**Activity:** Below are records; give the number of their lines that hold the word "exact", and write nothing more.
======== Given information ========
(** With Pillow and without a failing call, the script runs to its end: the
    store holds the one image, drawn, its PNG encoding is in the file and the
    confirmation is on standard output. *)
Lemma generate_image_success rt o :
  pillow_available rt -> no_fault rt ->
  generate_image rt (mkState [] o)
  = (Return tt,
     mkState [rendered]
       (mkOS (<[output_path rt := encoder rt PNG rendered]> (fs o))
             (stdout o +:+ success_message +:+ newline)
             (stderr o))).
Proof.
  intros Hi Hf. unfold generate_image.
  erewrite bind_Return by (by apply import_ok).
  erewrite bind_Return
    by (apply (new_ok _ _ width height "white" white); [apply Hf | done | done | done]).
  cbn [heap os app length].
  erewrite bind_Return by (by eapply Draw_ok; [apply Hf |]).
  erewrite bind_Return
    by (eapply (rectangle_ok _ _ _ _ _ _ _ _ "blue" blue);
        [apply Hf | reflexivity | reflexivity | done | done]).
  cbn [heap os draw_im].
  erewrite bind_Return by (eapply save_ok; [apply Hf | reflexivity | reflexivity]).
  reflexivity.
Qed.

(** Without Pillow the handler of [ImportError] prints its line on standard
    error and raises [SystemExit(1)]; nothing after the [try] is reached. *)
Lemma generate_image_no_pillow rt st e :
  import_PIL rt = Some e -> isinstance_ImportError (Exc e) = true ->
  generate_image rt st
  = (Raise (SystemExit 1),
     mkState (heap st)
       (mkOS (fs (os st)) (stdout (os st))
             (stderr (os st) +:+ missing_pillow_message +:+ newline))).
Proof.
  intros Hi He. unfold generate_image.
  apply bind_Raise.
  erewrite try_except_caught;
    [| unfold from_PIL_import_Image_ImageDraw; by rewrite Hi | exact He].
  reflexivity.
Qed.

(** An import that raises anything but an [ImportError] is not handled. *)
Lemma generate_image_import_raises rt st e :
  import_PIL rt = Some e -> isinstance_ImportError (Exc e) = false ->
  generate_image rt st = (Raise (Exc e), st).
Proof.
  intros Hi He. unfold generate_image.
  apply bind_Raise.
  eapply try_except_propagates; [| exact He].
  unfold from_PIL_import_Image_ImageDraw. by rewrite Hi.
Qed.
(** When the certificate cannot be read (no file, unreadable, not PEM, not
    a certificate), [Renew] fails with that error and changes nothing: in
    particular it never reinstalls. *)
Theorem Renew_unreadable_cert : forall m env s e s1,
  Cert.GetCertInfo m env s = (Err e, s1) ->
  Cert.Renew m env s = (Err (EWrap "get certificate info failed" e), s).
Proof.
  intros m env s e s1 H.
  pose proof (GetCertInfo_Err_state _ _ _ _ _ H); subst s1.
  unfold Cert.Renew, bind, wrap; rewrite H; reflexivity.
Qed.

(** With a clock that does not run backwards, a certificate that
    [GetCertInfo] reports as valid never has a negative number of days
    left. *)
Theorem GetCertInfo_valid_days_nonneg : forall m env s info s1,
  (0 <= e_tick env)%Z ->
  Cert.GetCertInfo m env s = (Ok info, s1) ->
  Cert.IsValid info = true -> (0 <= Cert.DaysLeft info)%Z.
Proof.
  intros m env s info s1 Ht H Hv.
  destruct (GetCertInfo_ok_inv _ _ _ _ _ H) as (c & _ & D & V).
  rewrite V in Hv; apply Z.ltb_lt in Hv.
  set (d := time_Sub (NotAfter c) (clock s)) in *.
  assert (Hd : 0 < d) by (unfold d, time_Sub, minDuration, maxDuration; lia).
  destruct (days_left_spec d (time_Sub_range _ _)) as [A _].
  pose proof (Z.quot_pos d (24 * Hour) ltac:(lia) ltac:(unfold Hour; lia)).
  rewrite Z.sgn_pos in A by lia.
  rewrite D; lia.
Qed.
Lemma classify_failure_propagates_witness :
  let r := render_main_functionality "reflect" engine_down ui_continue
             (world_of record_triggered) in
  r.1 = Raised (EngineError "engine unavailable")
  /\ this_thought_responses (session_data r.2) = []
  /\ session_dir r.2 = ∅.
Proof.
  destruct (classify_failure_propagates "reflect" engine_down ui_continue
              (world_of record_triggered) (EngineError "engine unavailable")
              eq_refl eq_refl eq_refl)
    as (H1 & _ & H3 & _ & _ & H6).
  split; [exact H1|]. split; [exact H3 | exact H6].
Defined.

(** C5 fails as stated: with the engine down at the classify call, the record
    does not get [thought_had_error] set, its status stays "running", and no
    record is persisted under its id. *)
Lemma classify_failure_sets_no_error :
  let r := render_main_functionality "reflect" engine_down ui_idle
             (world_of record_triggered) in
  r.1 = Raised (EngineError "engine unavailable")
  /\ thought_had_error (session_data r.2) = false
  /\ get_thought_status (session_data r.2) = running
  /\ session_dir r.2 !! session_id (session_data r.2) = None.
Proof. cbn zeta. repeat split; vm_compute; reflexivity. Qed.









(** C10: [get_thought_status] is a total function into the three statuses;
    it answers [error] whenever [thought_had_error] is set (also when
    [thought_complete] is set as well), [complete] when only
    [thought_complete] is set, and [running] when neither flag is set. *)
Theorem get_thought_status_spec (self : ThoughtData) :
  (get_thought_status self = error \/ get_thought_status self = complete
   \/ get_thought_status self = running)
  /\ (thought_had_error self = true -> get_thought_status self = error)
  /\ (thought_had_error self = false -> thought_complete self = true ->
      get_thought_status self = complete)
  /\ (thought_had_error self = false -> thought_complete self = false ->
      get_thought_status self = running).
Proof.
  unfold get_thought_status.
  destruct (thought_had_error self), (thought_complete self);
    repeat split; intros; try discriminate; auto.
Qed.

(** Both flags set: the status is [error]. *)
Lemma get_thought_status_spec_witness :
  thought_complete record_failed_and_complete = true
  /\ get_thought_status record_failed_and_complete = error.
Proof.
  split; [reflexivity|].
  destruct (get_thought_status_spec record_failed_and_complete) as (_ & H & _).
  apply H. reflexivity.
Defined.

(** The recent-thoughts view goes by file name alone: a record that is not
    complete is read when its file name comes first. *)
Lemma recent_view_reads_unfinished :
  let dir : gmap string ThoughtData :=
    {[ "t0.json" := record_completed; "t1.json" := record_resumed ]} in
  recent_session_files dir 1 = ["t1.json"]
  /\ thought_complete <$> dir !! "t1.json" = Some false
  /\ render_recent_thoughts_text dir 1 = Returned ["R1"].
Proof. cbn zeta. repeat split; vm_compute; reflexivity. Qed.

(** ** The cached listings *)

Section cache_data.
Context {K V S : Type} `{Countable K}.
Variables (ttl : Z) (body : K -> S -> V * S).

(** An entry younger than [ttl] is served, and nothing else happens. *)
Lemma cache_data_hit now k (c : gmap K (CacheEntry V)) (s : S) e :
  c !! k = Some e -> now < computed_at e + ttl ->
  cache_data ttl body now k (c, s) = (cached_value e, (c, s)).
Proof.
  intros He Hn. unfold cache_data. cbn. rewrite He.
  by rewrite decide_True.
Qed.

(** Without an entry, or with one of age [ttl] or more, the body runs and
    its value is stored with the current time. *)
Lemma cache_data_miss now k (c : gmap K (CacheEntry V)) (s : S) :
  (forall e, c !! k = Some e -> computed_at e + ttl <= now) ->
  cache_data ttl body now k (c, s)
  = ((body k s).1,
     (<[k := {| cached_value := (body k s).1; computed_at := now |}]> c,
      (body k s).2)).
Proof.
  intros He. unfold cache_data. cbn.
  destruct (c !! k) as [e|] eqn:Hk.
  - specialize (He e eq_refl). rewrite decide_False by lia.
    by destruct (body k s).
  - by destruct (body k s).
Qed.

(** After a call the cache holds the returned value under the key. *)
Lemma cache_data_entry now k (c : gmap K (CacheEntry V)) (s : S) :
  let r := cache_data ttl body now k (c, s) in
  exists t0, r.2.1 !! k = Some {| cached_value := r.1; computed_at := t0 |}
    /\ (r.2.2 = s \/ t0 = now).
Proof.
  unfold cache_data. cbn.
  destruct (c !! k) as [e|] eqn:Hk.
  - case_decide.
    + exists (computed_at e). cbn. rewrite Hk. destruct e; auto.
    + destruct (body k s) as [v s']. exists now. cbn.
      by rewrite lookup_insert_eq; auto.
  - destruct (body k s) as [v s']. exists now. cbn.
    by rewrite lookup_insert_eq; auto.
Qed.

(** A call touches the entry of its own key only. *)
Lemma cache_data_other now k k' (c : gmap K (CacheEntry V)) (s : S) :
  k' <> k -> (cache_data ttl body now k' (c, s)).2.1 !! k = c !! k.
Proof.
  intros Hne. unfold cache_data. cbn.
  destruct (c !! k') as [e|]; [case_decide|]; cbn; try done;
    destruct (body k' s); cbn; by rewrite lookup_insert_ne.
Qed.
End cache_data.

Section listings.
Context `{ThoughtModel}.

Lemma list_recent_hit num (u : UiState) e :
  recent_cache u !! num = Some e ->
  clock u < computed_at e + timedelta_seconds 5 ->
  _list_recent_thoughts num u = (cached_value e, u).
Proof.
  intros He Hn. unfold _list_recent_thoughts.
  rewrite (cache_data_hit _ _ _ _ _ _ e He Hn). by destruct u.
Qed.

Lemma list_recent_miss num (u : UiState) :
  (forall e, recent_cache u !! num = Some e ->
             computed_at e + timedelta_seconds 5 <= clock u) ->
  let v := map model_dump
             (take (Z.to_nat num)
                (merge_sort more_recent
                   (filter (fun t => completed t = true) (table (memory u))))) in
  _list_recent_thoughts num u
  = (v, {| clock := clock u;
           memory := {| table := table (memory u);
                        queries := queries (memory u) ++ [ListRecentlyCompleted num] |};
           recent_cache :=
             <[num := {| cached_value := v; computed_at := clock u |}]> (recent_cache u);
           incomplete_cache := incomplete_cache u |}).
Proof.
  intros He. unfold _list_recent_thoughts.
  by rewrite (cache_data_miss _ _ _ _ _ _ He).
Qed.

Lemma list_incomplete_hit (u : UiState) e :
  incomplete_cache u !! () = Some e ->
  clock u < computed_at e + timedelta_seconds 5 ->
  _list_incomplete_thoughts u = (cached_value e, u).
Proof.
  intros He Hn. unfold _list_incomplete_thoughts.
  rewrite (cache_data_hit _ _ _ _ _ _ e He Hn). by destruct u.
Qed.

Lemma list_incomplete_miss (u : UiState) :
  (forall e, incomplete_cache u !! () = Some e ->
             computed_at e + timedelta_seconds 5 <= clock u) ->
  let v := map model_dump
             (filter (fun t => completed t = false) (table (memory u))) in
  _list_incomplete_thoughts u
  = (v, {| clock := clock u;
           memory := {| table := table (memory u);
                        queries := queries (memory u) ++ [ListIncomplete] |};
           recent_cache := recent_cache u;
           incomplete_cache :=
             <[() := {| cached_value := v; computed_at := clock u |}]>
               (incomplete_cache u) |}).
Proof.
  intros He. unfold _list_incomplete_thoughts.
  by rewrite (cache_data_miss _ _ _ _ _ _ He).
Qed.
========
**Solution below:** 3